Drawbacks and advantages of parallel processing #45

rengel8 · 2021-05-20T22:35:31Z

rengel8
May 20, 2021

As described here (#42), parallel processing might not be advisable at all. It depends on the problem to solve. According to my experience and knowledge, for IO-Tasks, where delays aso. come into play, multi threading is often useful. For CPU-Tasks, where intense calculation/processing time is consumed, distributing workload to several computing cores is advisable, since python does a "bad" job here by default and exploits only a fraction of most modern systems' CPU power.

I adapted the approach mentioned above and want to summarize some findings.

Concurrent.futures vs. Multiprocessing
In Python 3 a new interface for multiprocessing named "concurrent.futures" was introduced. One advantage is, that it uses the same methodology and can be used for threads or processes. The "Pool" approach used in the example mentioned above is therefore one way of using this underlying technique for distributing jobs to processing cores.
But depending on the programming skills it can be difficult, to adapt this for individual tasks with more complex calculations/dependencies prior or as part of the fitness calculation. Maybe it is a good idea, to implement some logic to ease this process.

A structural idea for an optional new life cycle bubble
The cycle begins with the calculation of the fitness-function, which for itself is rigid in term of input arguments. One of these is "solution", which insinuates that some result is already available. This makes sense to me, since the next generation's population is the solution of the last cycle. But for me it would be interesting to become more open (flexible) for calculations that do not "fit" into the fitness function or are retrieved as part of a pre-step.

My Python-Knowledge is not strong enough to give a distinct advice here. But I think that it would be a benefit for many, if deciding between single and multi-core for pyGAD is (can be) as simple as setting its configuration accordingly (threads/processes, concurrent_jobs etc) and I would like to hear some other thoughts on this.

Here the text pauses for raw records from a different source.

(* ===== verification/Prelude.v ===== *)
(** * HydraDB: a verification library for the graph kernel and its client service

    HydraDB keeps labelled graphs in SlateDB, a transactional key-value store on
    object storage.  A graph is cut into cells; one node writes a cell, the
    others read it.  Clients query it over Bolt through a service that decides
    who may do what.  This library models the Rust code under [src/hydradb/src]
    that decides what is stored, what readers see and what clients are answered,
    and proves that it is right.

    ** The parts and the files

    - [Prelude]: results and their monad, machine-width arithmetic, ordered
      iteration of maps and sets ([BTreeMap], [BTreeSet]), list lemmas.
    - [Text], [TextFacts]: strings as Rust sees them: decimal and hexadecimal
      formatting and parsing, splitting, UTF-8.
    - [Errors]: [core/error.rs].  [Model]: [core/model.rs].  [Namespace]:
      [core/namespace.rs], identifiers, namespace paths, scopes, store paths.
    - [Keys] ([Module keys]): [keys.rs], one definition per key or prefix;
      [KeysFacts]: keys never collide, scans select exactly their family, byte
      order is numeric order.
    - [Codec], [CodecRecords]: [codec.rs], values, metadata, edge, relationship,
      segment and idempotency records, fingerprints; [CodecFacts],
      [CodecRecordFacts]: round trips, and that a value decodes only under the
      key and the request it was written for.
    - [Rendezvous] ([Module placement]): [crates/placement/src/hash.rs];
      [Liveness], [LivenessFacts]: [heartbeat.rs] and [liveness.rs] of that
      crate: which nodes are alive, who owns a cell, when a node sheds its cells.
    - [Cache] ([Module cache]), [CacheFacts]: [core/cache.rs].  [Histogram]
      ([Module histogram]): [core/histogram.rs].
    - [Kv]: the interface to SlateDB, a class of operations [SlateDb] with a class
      of laws [SlateDbLaws] and a reference store [Mem] that satisfies them; the
      state of a shard ([core/state.rs], the fields the write path uses) and the
      state-and-error monad its operations run in.
    - [ShardTxn]: transactions, authority, fences, permits ([codec.rs],
      [shard/lifecycle.rs], [core/state.rs]).  [SegmentReads]: adjacency reads
      over point records, segments and tombstones ([codec.rs],
      [shard/query.rs]).  [ShardWrite]: [write_edge] and [delete_edge] of
      [shard/write.rs], whole.  [Xlog]: [shard/xlog.rs] and the write batches of
      [shard/maintenance.rs].  [Overlay] ([Module overlay]):
      [shard/topology_tail.rs].
    - [Sparse] ([Module sparse]): [sparse_kernel/mod.rs] and the pure part of
      [sparse_kernel/graphblas.rs]: compressed sparse columns, the compiled
      compact matrix, its searches, the adjacency kernel.  [SparseFacts]: binary
      search and counting passes; [SparseBuild]: what a compiled matrix holds;
      [SparseSearch]: what the searches return.  [OverlayFacts]: traversal over a
      matrix and an overlay, the cache of parsed WAL files.
    - [IndexStore] ([Module index]): [engine/index_store.rs] with the readers of
      [engine/artifact_build.rs]: generations of a graph index in the object
      store, an interface [ObjectStore] of operations.  [IndexCodec]: the byte
      formats; [IndexPublish]: the laws [ObjectStoreLaws], a scripted store that
      satisfies them, publication and collection; [IndexFacts]: canonical
      adjacency, patching, incremental builds.
    - [Lease] ([Module lease]): [engine/writer_lease.rs], each operation a program
      of atomic actions on the clock, the directory of a process and the object
      store; everything the code awaits is one action, and others act in between.
      [LeaseSystem]: the laws of the store; the steps of a system of processes,
      each with any number of tasks under way (a round of [renew_local] is a task
      for each lease); the role of a task, and which roles of one process are kept
      [apart].  [LeaseLogic]: the invariant; what a task relies on and guarantees by
      its role; a weakest precondition under that interference; that the guarantee
      of a task is what another relies on unless their roles clash.  [LeaseRules]: a
      rule per action; [LeaseSpecs], [LeaseOps]: a specification per operation;
      [LeaseMem]: a store in memory and schedules that run; [LeaseFacts]: exclusion
      and fencing, the schedule that breaks them for want of a quick clock and the
      one that does for want of keeping apart; [LeaseProgress]: a free cell is
      acquired.
    - [ShardRefine]: an edge transaction does on any lawful store what it does on
      [Mem]; the retry loop.  [ShardMem]: running transactions on [Mem].
      [ShardInv]: one handler's effect on the adjacency and the change log.
      [EdgeTxns]: what an answer of a transaction says of any lawful store.
      [XlogFacts]: replaying the log.  [History]: the invariants after any
      sequence of writes, deletes and collections.  [AdjacencyReads]: what
      snapshot reads return then.  [Replay]: requests under an idempotency key.
    - [Compaction] ([Module compaction]): the compaction of adjacency segments of
      [shard/maintenance.rs] and the snapshot reads of [core/snapshot.rs] it uses.
      [SegmentFacts]: what scans and reads see of well-formed segments and
      tombstones; [CompactionFacts]: what a compaction keeps and changes.
    - [BoltWire] ([Module bolt]): [client/bolt/wire.rs] over a stream of bytes
      whose writes can fail; [BoltWireFacts]: what is accepted, VarInts, the
      handshake.
    - [QueryData]: results, paths and parameters of [query/algebra.rs] and the
      bytes they are charged.  [Client] ([Module client]): targets, requests,
      sessions and the server cursors of [client/service.rs]; [CursorFacts]: what
      the cursors hold and deliver.  [ClientNames] ([Module names]): database
      names, tenants, bookmarks and caller metadata of the same file;
      [ClientNamesFacts].
    - [BoltValues] ([Module values]): [client/bolt/values.rs] and the texts of the
      errors; [BoltValuesFacts].  [BoltRequest] ([Module request]): what a RUN, a
      PULL and a LOGON carry; [BoltRouting] ([Module routing]):
      [client/bolt/routing.rs].
    - [BoltSession] ([Module session]): the protocol loop of [client/bolt.rs],
      every handler of it, against the class [QueryService] of what it asks of
      the service.  [BoltSessionFacts]: rules for its operations, the state
      machine, the accounting of answers; [BoltAccess]: peers that are not
      authenticated, the overflow of the pipeline, a small service that runs.
    - [QueryAccess] ([Module access]): secrets, policies, grants and quotas of
      [query/coordination.rs]; [QueryAccessFacts].  [QueryBatch] ([Module batch]):
      UNWIND batches of [query/algebra.rs] and [client/service.rs];
      [QueryBatchFacts].
    - [Floats] ([Module f64]): doubles by their bits and the comparisons of numbers
      of different kinds ([core/model.rs], [shard/query.rs]); [FloatFacts].
      [Vertices] ([Module vertices]): setting, merging and importing vertex metadata
      ([shard/write.rs]) and the lookups by label and property ([shard/query.rs]).
      [VertexFacts]: the table that the records and indexes of a cell tell, and that
      the operations change it as they say; [VertexLookups]: lookups as filters of
      that table.
    - [ClientService] ([Module service]): the client query service of
      [client/service.rs].  An operation is a task; at every await the script of
      the run says what others do to the service meanwhile, whether the timer
      fires, whether the task is cancelled or dropped.  [ClientServiceFacts]:
      denial and what a query leaves behind; [BoltService]: the service is a
      [QueryService] with its laws, so that the theorems of a connection apply
      to it.

    Handlers thread the shard through [SM], which returns the state on errors
    too, as a Rust method that fails has still moved its [self].  Reads of the
    store are first-class failures, so each theorem covers storage errors at
    every step.

    ** What the theorems show

    - Representation: keys are injective, prefix scans exact, codecs round-trip,
      index keys order values, store paths separate tenants; the payload of an
      index generation has exactly one encoding.
    - Transactions: on any lawful store an answer says exactly what was stored and
      a failure that nothing was, or all; a conflict is retried and applied at most once; a repeated request is answered alike and applied once.
    - Adjacency: both directions and both degree counters agree after any
      history, and neighbours, degrees and existence tests read the same edges.
    - Compaction: no read at the compacted epoch or later changes; at most one segment, no
      old tombstone and the right degree are left.
    - Vertices: records, label index and property index always tell one table; an
      operation applies its updates to it or changes nothing; lookups are filters
      of it, and a seek by a number finds the equal numbers of other kinds.
    - Change log: the delta since an index generation turns its edges into the
      present edges, also after garbage collection, and is available whenever
      the floor allows it.
    - Kernels: the compressed form of an adjacency reads back, compiled matrices
      answer as the adjacency, both kernels reach the same vertices; over an
      overlay, what a traversal reaches.
    - Index generations: an incremental build publishes what a full build
      publishes; under interference the published generation never goes back;
      collection keeps the published one and the newest.
    - Leases: in any interleaving of the tasks of any number of processes at most
      one process holds a valid lease on a cell, and what it holds has the greatest
      generation, on two conditions.  The server's clock is read within the second
      the code allows and its stamps are finer than that; and a process does not
      release a cell while it acquires or renews it, nor a scope while it acquires a
      cell of it, nor take a scope up again while it still renews or releases a
      lease of it.  Renewals may go on while a scope is released, and operations
      that look, acquire or renew may always overlap.  Without the first condition
      two processes hold one cell, and without the second too: the code has no lock
      of its own that keeps a release apart from a renewal.  A cell whose holder is
      gone is acquired by whoever asks next.
    - Fleet: nodes that read the same heartbeats agree on owners, losing a node
      moves only its cells, a failed read sheds after one timeout.
    - Bounds: cache entries, bytes and quotas; histogram buckets.
    - Bolt: exactly the well-formed messages reach the decoder; a connection
      keeps its state machine and ends without a panic whatever arrives; every
      message has one answer, but for one that overflows the pipeline; a peer
      without credentials moves nothing; paths arrive as they were, except that
      relationships without a stored id can share the id of another.
    - Clients: only what policies and grants name is admitted; database names
      lead to the root or to one tenant; a query without permission changes
      nothing; a query that ends, in any way and at any await, gives back its
      permits and its place; the rows kept for clients are counted to the byte,
      and their pages are the result, in order.
    - Batches: an UNWIND becomes the batch its rows describe, or is refused.

    ** Bounds and fuel

    A [u64] is an [N] with [u64_ok]; wrapping, checked and saturating operations
    are those of [Prelude].  The retry loops recurse on the remaining attempts
    (32); the cache and WAL-cache eviction loops on one more than the number of
    entries, each round removing one; scan loops on the list of items; searches
    on the hops that are left, and the binary search on the length of its range;
    publication on the attempts that are left (8), acquisition and release of a
    lease on theirs (16).  Lease histories are taken shorter than the largest
    heartbeat, a [u64] that counts writes.

    A Bolt connection runs on a script of events: every turn takes at least one
    message, so one turn more than events is enough, and a PULL takes at most
    the prefetched rows of a page for each event.  The checker of PackStream has
    two steps for each byte and each container.  A task that waits for a permit
    takes a pace of its script at each look; one that finds none until its
    script ends is still waiting ([Stuck]).

    ** Not modelled

    Tracing spans, metric exporters, task scheduling and the lanes and guards
    that serialise writers inside one process (a shard is a single sequence of
    steps).  SlateDB, the object store, SHA-256, Base64, the protocol crate's
    decoder and the SuiteSparse bindings are parameters; so are, for the client
    service, the openCypher parsers and the executor ([QueryCellClient]), whose
    answers are arbitrary.  The query language, its execution above the
    adjacency reads and vertex lookups, the node-to-node query transport, bulk
    import, vertex deletion and relationship writes, matrix artifacts inside SlateDB, the cluster and its
    routing, the HTTP protocol, TLS and the binaries are not part of the
    library: they are either network input and output around the parts modelled
    here, or large drivers of third-party grammars.  The bound of 32 renewals
    under way at once is not modelled: any number are.  A put takes effect at the
    moment its action is taken, never after its task was dropped.  Instants are
    nanoseconds of a clock that may read anything. *)

From stdpp Require Export base tactics numbers option list sorting strings gmap fin_maps.
(* ===== verification/Text.v ===== *)
(** The part of Rust's string library the kernel is written in: [str] and
    [String] as byte strings, splitting and trimming, integer formatting and
    parsing, hexadecimal, big-endian words and UTF-8 validation.  Nothing here
    models a file of the repository; every codec and key theorem rests on it. *)

From S2P Require Import Prelude.
From Stdlib Require Import Ascii.

Local Open Scope N_scope.

(** A [&str] or a [&[u8]] is its bytes. *)
Definition byte_of (c : ascii) : N := N_of_ascii c.
Fixpoint bytes (s : string) : list N :=
  match s with "" => [] | String c s' => byte_of c :: bytes s' end.
Fixpoint of_bytes (l : list N) : string :=
  match l with [] => "" | b :: l' => String (ascii_of_N b) (of_bytes l') end.
Definition strlen (s : string) : N := N.of_nat (String.length s).

Fixpoint str_forall (P : ascii → bool) (s : string) : bool :=
  match s with "" => true | String c s' => P c && str_forall P s' end.

(** * Separators *)

Definition chr_slash : ascii := "/".
Definition chr_tab : ascii := "009".
Definition chr_nl : ascii := "010".
Definition chr_cr : ascii := "013".
Definition nl : string := String chr_nl "".
Definition tab : string := String chr_tab "".

Definition not_char (sep : ascii) (c : ascii) : bool := negb (bool_decide (c = sep)).
Definition free_of (sep : ascii) (s : string) : bool := str_forall (not_char sep) s.

(** [str::split]: always at least one piece. *)
Fixpoint split (sep : ascii) (s : string) : list string :=
  match s with
  | "" => [""]
  | String c s' =>
      if decide (c = sep) then "" :: split sep s'
      else match split sep s' with
           | [] => [String c ""]
           | h :: t => String c h :: t
           end
  end.

Fixpoint join (sep : ascii) (l : list string) : string :=
  match l with
  | [] => ""
  | [s] => s
  | s :: l' => s +:+ String sep (join sep l')
  end.

(** [str::split_once]: the first occurrence. *)
Fixpoint split_once (sep : ascii) (s : string) : option (string * string) :=
  match s with
  | "" => None
  | String c s' =>
      if decide (c = sep) then Some ("", s')
      else match split_once sep s' with
           | None => None
           | Some (a, b) => Some (String c a, b)
           end
  end.

Fixpoint strip_prefix (p s : string) : option string :=
  match p, s with
  | "", _ => Some s
  | String a p', String b s' => if decide (a = b) then strip_prefix p' s' else None
  | _, _ => None
  end.

Definition starts_with (p s : string) : bool :=
  match strip_prefix p s with Some _ => true | None => false end.

Fixpoint strip_suffix_char (c : ascii) (s : string) : option string :=
  match s with
  | "" => None
  | String a "" => if decide (a = c) then Some "" else None
  | String a s' => match strip_suffix_char c s' with
                   | None => None
                   | Some t => Some (String a t)
                   end
  end.

(** [str::trim_end_matches] with a character pattern. *)
Fixpoint trim_end_matches (c : ascii) (s : string) : string :=
  match s with
  | "" => ""
  | String a s' => match trim_end_matches c s' with
                   | "" => if decide (a = c) then "" else String a ""
                   | t => String a t
                   end
  end.

(** [str::split_inclusive] on newlines, and [str::lines] on top of it. *)
Fixpoint split_inclusive (sep : ascii) (s : string) : list string :=
  match s with
  | "" => []
  | String c s' =>
      if decide (c = sep) then String c "" :: split_inclusive sep s'
      else match split_inclusive sep s' with
           | [] => [String c ""]
           | h :: t => String c h :: t
           end
  end.

Definition strip_line (l : string) : string :=
  match strip_suffix_char chr_nl l with
  | None => l
  | Some l' => match strip_suffix_char chr_cr l' with None => l' | Some l'' => l'' end
  end.
Definition lines (s : string) : list string := strip_line <$> split_inclusive chr_nl s.

(** * Integers as text *)

Definition digit_char (d : N) : ascii :=
  if d <? 10 then ascii_of_N (48 + d) else ascii_of_N (87 + d).

Fixpoint radix_go (b : N) (fuel : nat) (n : N) (acc : string) : string :=
  match fuel with
  | O => acc
  | S fuel' =>
      let acc' := String (digit_char (n mod b)) acc in
      if n <? b then acc' else radix_go b fuel' (n / b) acc'
  end.

(** [{}] and [{:x}] of an unsigned integer: one more digit of fuel than the
    number has binary digits is enough in any base from two up. *)
Definition to_radix (b n : N) : string := radix_go b (S (N.size_nat n)) n "".
Definition dec (n : N) : string := to_radix 10 n.
Definition dec_Z (z : Z) : string :=
  if (z <? 0)%Z then "-" +:+ dec (Z.to_N (- z)) else dec (Z.to_N z).

Fixpoint zeros (k : nat) (s : string) : string :=
  match k with O => s | S k' => String "0" (zeros k' s) end.
(** Zero padding to a minimum width: [{:020}], [{:016x}]. *)
Definition zpad (w : nat) (s : string) : string := zeros (w - String.length s) s.
Definition pad20 (n : N) : string := zpad 20 (dec n).
Definition hex16 (n : N) : string := zpad 16 (to_radix 16 n).

(** [char::to_digit]. *)
Definition digit_val (c : ascii) : option N :=
  let v := byte_of c in
  if (48 <=? v) && (v <=? 57) then Some (v - 48)
  else if (97 <=? v) && (v <=? 122) then Some (v - 87)
  else if (65 <=? v) && (v <=? 90) then Some (v - 55)
  else None.
Definition to_digit (b : N) (c : ascii) : option N :=
  match digit_val c with
  | Some x => if x <? b then Some x else None
  | None => None
  end.

Inductive int_error : Type := IntEmpty | IntInvalidDigit | IntPosOverflow | IntNegOverflow.

(** The [Display] text of [ParseIntError]. *)
Definition int_error_text (e : int_error) : string :=
  match e with
  | IntEmpty => "cannot parse integer from empty string"
  | IntInvalidDigit => "invalid digit found in string"
  | IntPosOverflow => "number too large to fit in target type"
  | IntNegOverflow => "number too small to fit in target type"
  end.

Fixpoint parse_digits (b acc : N) (s : string) : result int_error N :=
  match s with
  | "" => Ok acc
  | String c s' =>
      match to_digit b c with
      | None => Err IntInvalidDigit
      | Some x =>
          match checked_mul acc b with
          | None => Err IntPosOverflow
          | Some m => match checked_add m x with
                      | None => Err IntPosOverflow
                      | Some a => parse_digits b a s'
                      end
          end
      end
  end.

(** [u64::from_str_radix]; [str::parse::<u64>] is base ten. *)
Definition from_str_radix_u64 (b : N) (s : string) : result int_error N :=
  match s with
  | "" => Err IntEmpty
  | "+" => Err IntInvalidDigit
  | "-" => Err IntInvalidDigit
  | String "+" s' => parse_digits b 0 s'
  | _ => parse_digits b 0 s
  end.
Definition parse_u64_text (s : string) : result int_error N := from_str_radix_u64 10 s.

Definition i64_min : Z := -9223372036854775808.
Definition i64_max : Z := 9223372036854775807.
Definition i64_ok (z : Z) : Prop := (i64_min ≤ z ≤ i64_max)%Z.

Fixpoint parse_digits_Z (neg : bool) (acc : Z) (s : string) : result int_error Z :=
  match s with
  | "" => Ok acc
  | String c s' =>
      match to_digit 10 c with
      | None => Err IntInvalidDigit
      | Some x =>
          let over := if neg then IntNegOverflow else IntPosOverflow in
          let m := (acc * 10)%Z in
          let a := if neg then (m - Z.of_N x)%Z else (m + Z.of_N x)%Z in
          if bool_decide (i64_min ≤ m ≤ i64_max)%Z
          then if bool_decide (i64_min ≤ a ≤ i64_max)%Z
               then parse_digits_Z neg a s' else Err over
          else Err over
      end
  end.

(** [str::parse::<i64>]. *)
Definition parse_i64_text (s : string) : result int_error Z :=
  match s with
  | "" => Err IntEmpty
  | "+" => Err IntInvalidDigit
  | "-" => Err IntInvalidDigit
  | String "+" s' => parse_digits_Z false 0 s'
  | String "-" s' => parse_digits_Z true 0 s'
  | _ => parse_digits_Z false 0 s
  end.

(** * Words as bytes *)

(** [u64::to_be_bytes], the most significant byte first. *)
Fixpoint be_go (k : nat) (n : N) (acc : string) : string :=
  match k with
  | O => acc
  | S k' => be_go k' (n / 256) (String (ascii_of_N (n mod 256)) acc)
  end.
Definition to_be_bytes (n : N) : string := be_go 8 n "".

Fixpoint from_be (acc : N) (s : string) : N :=
  match s with "" => acc | String c s' => from_be (acc * 256 + byte_of c) s' end.
Definition from_be_bytes (s : string) : N := from_be 0 s.

(** [slice::chunks_exact]: whole chunks only, a short tail is dropped. *)
Fixpoint take_str (k : nat) (s : string) : option (string * string) :=
  match k, s with
  | O, _ => Some ("", s)
  | S k', String c s' => match take_str k' s' with
                         | Some (a, b) => Some (String c a, b)
                         | None => None
                         end
  | S _, "" => None
  end.
Fixpoint chunks_exact_go (fuel k : nat) (s : string) : list string :=
  match fuel with
  | O => []
  | S fuel' => match take_str k s with
               | Some (a, b) => a :: chunks_exact_go fuel' k b
               | None => []
               end
  end.
(** Each chunk takes at least a byte, so the length of the string is fuel enough. *)
Definition chunks_exact (k : nat) (s : string) : list string :=
  chunks_exact_go (String.length s) k s.

(** * UTF-8 *)

Record utf8_error := Utf8Error { valid_up_to : N; error_len : option N }.

Definition in_range (lo hi b : N) : bool := (lo <=? b) && (b <=? hi).
Definition is_cont (b : N) : bool := in_range 128 191 b.

(** The second byte allowed after a three- or four-byte lead. *)
Definition second3 (b0 b1 : N) : bool :=
  if b0 =? 224 then in_range 160 191 b1
  else if b0 =? 237 then in_range 128 159 b1
  else is_cont b1.
Definition second4 (b0 b1 : N) : bool :=
  if b0 =? 240 then in_range 144 191 b1
  else if b0 =? 244 then in_range 128 143 b1
  else is_cont b1.

(** [core::str::from_utf8]: where validation stops, or [None]. *)
Fixpoint utf8_check (at_ : N) (l : list N) : option utf8_error :=
  match l with
  | [] => None
  | b0 :: r0 =>
      let bad k := Some (Utf8Error at_ k) in
      if b0 <? 128 then utf8_check (at_ + 1) r0
      else if in_range 194 223 b0 then
        match r0 with
        | [] => bad None
        | b1 :: r1 => if is_cont b1 then utf8_check (at_ + 2) r1 else bad (Some 1)
        end
      else if in_range 224 239 b0 then
        match r0 with
        | [] => bad None
        | b1 :: r1 =>
            if second3 b0 b1 then
              match r1 with
              | [] => bad None
              | b2 :: r2 => if is_cont b2 then utf8_check (at_ + 3) r2 else bad (Some 2)
              end
            else bad (Some 1)
        end
      else if in_range 240 244 b0 then
        match r0 with
        | [] => bad None
        | b1 :: r1 =>
            if second4 b0 b1 then
              match r1 with
              | [] => bad None
              | b2 :: r2 =>
                  if is_cont b2 then
                    match r2 with
                    | [] => bad None
                    | b3 :: r3 => if is_cont b3 then utf8_check (at_ + 4) r3 else bad (Some 3)
                    end
                  else bad (Some 2)
              end
            else bad (Some 1)
        end
      else bad (Some 1)
  end.

Definition utf8_error_text (e : utf8_error) : string :=
  match error_len e with
  | Some k => "invalid utf-8 sequence of " +:+ dec k +:+ " bytes from index " +:+ dec (valid_up_to e)
  | None => "incomplete utf-8 byte sequence from index " +:+ dec (valid_up_to e)
  end.

(** [str::from_utf8] and [String::from_utf8]. *)
Definition from_utf8 (s : string) : result utf8_error string :=
  match utf8_check 0 (bytes s) with None => Ok s | Some e => Err e end.
Definition valid_utf8 (s : string) : Prop := utf8_check 0 (bytes s) = None.

(** The UTF-8 encoding of U+FFFD. *)
Definition replacement : list N := [239; 191; 189].

(** [String::from_utf8_lossy]: every maximal ill-formed prefix becomes U+FFFD. *)
Fixpoint lossy_go (fuel : nat) (l : list N) : list N :=
  match fuel with
  | O => l
  | S fuel' =>
      match utf8_check 0 l with
      | None => l
      | Some (Utf8Error upto (Some k)) =>
          take (N.to_nat upto) l ++ replacement ++
            lossy_go fuel' (drop (N.to_nat upto + N.to_nat k) l)
      | Some (Utf8Error upto None) => take (N.to_nat upto) l ++ replacement
      end
  end.
Definition from_utf8_lossy (s : string) : string :=
  of_bytes (lossy_go (String.length s) (bytes s)).

(** * Character classes *)

Definition is_ascii (c : ascii) : bool := byte_of c <? 128.
Definition is_ascii_alphanumeric (c : ascii) : bool :=
  let v := byte_of c in
  ((48 <=? v) && (v <=? 57)) || ((65 <=? v) && (v <=? 90)) || ((97 <=? v) && (v <=? 122)).
Lemma pad20_inj n m : u64_ok n → u64_ok m → pad20 n = pad20 m → n = m.
Proof. intros ?? E. pose proof (parse_pad20 n ltac:(done)) as Hp. rewrite E, parse_pad20 in Hp by done. congruence. Qed.
Lemma hex16_inj n m : u64_ok n → u64_ok m → hex16 n = hex16 m → n = m.
Proof. intros ?? E. pose proof (parse_hex16 n ltac:(done)) as Hp. rewrite E, parse_hex16 in Hp by done. congruence. Qed.
Lemma dec_inj n m : u64_ok n → u64_ok m → dec n = dec m → n = m.
Proof. intros ?? E. pose proof (parse_dec n ltac:(done)) as Hp. rewrite E, parse_dec in Hp by done. congruence. Qed.

Lemma str_forall_free P sep s : P sep = false → str_forall P s = true → free_of sep s = true.
Proof.
  intros HP. apply str_forall_mono. intros c Hc. unfold not_char.
  apply negb_true_iff, bool_decide_eq_false. congruence.
Qed.
Lemma digits_free sep s :
  is_digit_char sep = false → str_forall is_digit_char s = true → free_of sep s = true.
Proof. apply str_forall_free. Qed.

(** * Big-endian words *)

Lemma to_be_bytes_length n : String.length (to_be_bytes n) = 8%nat.
Proof. unfold to_be_bytes. by rewrite be_go_fixed, fixed_go_length. Qed.

Lemma from_be_fixed a k n acc :
  n < 256 ^ N.of_nat k →
  from_be a (fixed_go ascii_of_N 256 k n acc) = from_be (a * 256 ^ N.of_nat k + n) acc.
Proof.
  revert n acc; induction k as [|k IH]; intros n acc Hn.
  { cbn in *. f_equal. lia. }
  rewrite Nat2N.inj_succ, N.pow_succ_r' in Hn |- *. cbn [fixed_go].
  rewrite IH by (by apply N.Div0.div_lt_upper_bound). cbn [from_be].
  rewrite byte_of_ascii by (apply N.mod_upper_bound; lia).
  f_equal. pose proof (N.div_mod n 256 ltac:(lia)). lia.
Qed.

Lemma from_to_be_bytes n : u64_ok n → from_be_bytes (to_be_bytes n) = n.
Proof.
  intros Hn. unfold from_be_bytes, to_be_bytes. rewrite be_go_fixed, from_be_fixed; [cbn; lia|].
  unfold u64_ok, u64_max in *. change (256 ^ N.of_nat 8) with 18446744073709551616. lia.
Qed.

Lemma to_be_bytes_inj n m : u64_ok n → u64_ok m → to_be_bytes n = to_be_bytes m → n = m.
Proof.
  intros Hn Hm E. apply (f_equal from_be_bytes) in E. by rewrite !from_to_be_bytes in E.
Qed.

Lemma take_str_app k a b : String.length a = k → take_str k (a +:+ b) = Some (a, b).
Proof.
  revert a; induction k as [|k IH]; intros [|c a]; try done.
  rewrite app_cons. cbn. intros [= Hl]. by rewrite (IH a Hl).
Qed.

ahmedfgad · 2021-05-21T07:40:44Z

ahmedfgad
May 21, 2021
Maintainer

As described here (#42), parallel processing might not be advisable at all. It depends on the problem to solve. According to my experience and knowledge, for IO-Tasks, where delays aso. come into play, multi threading is often useful. For CPU-Tasks, where intense calculation/processing time is consumed, distributing workload to several computing cores is advisable, since python does a "bad" job here by default and exploits only a fraction of most modern systems' CPU power.

I adapted the approach mentioned above and want to summarize some findings.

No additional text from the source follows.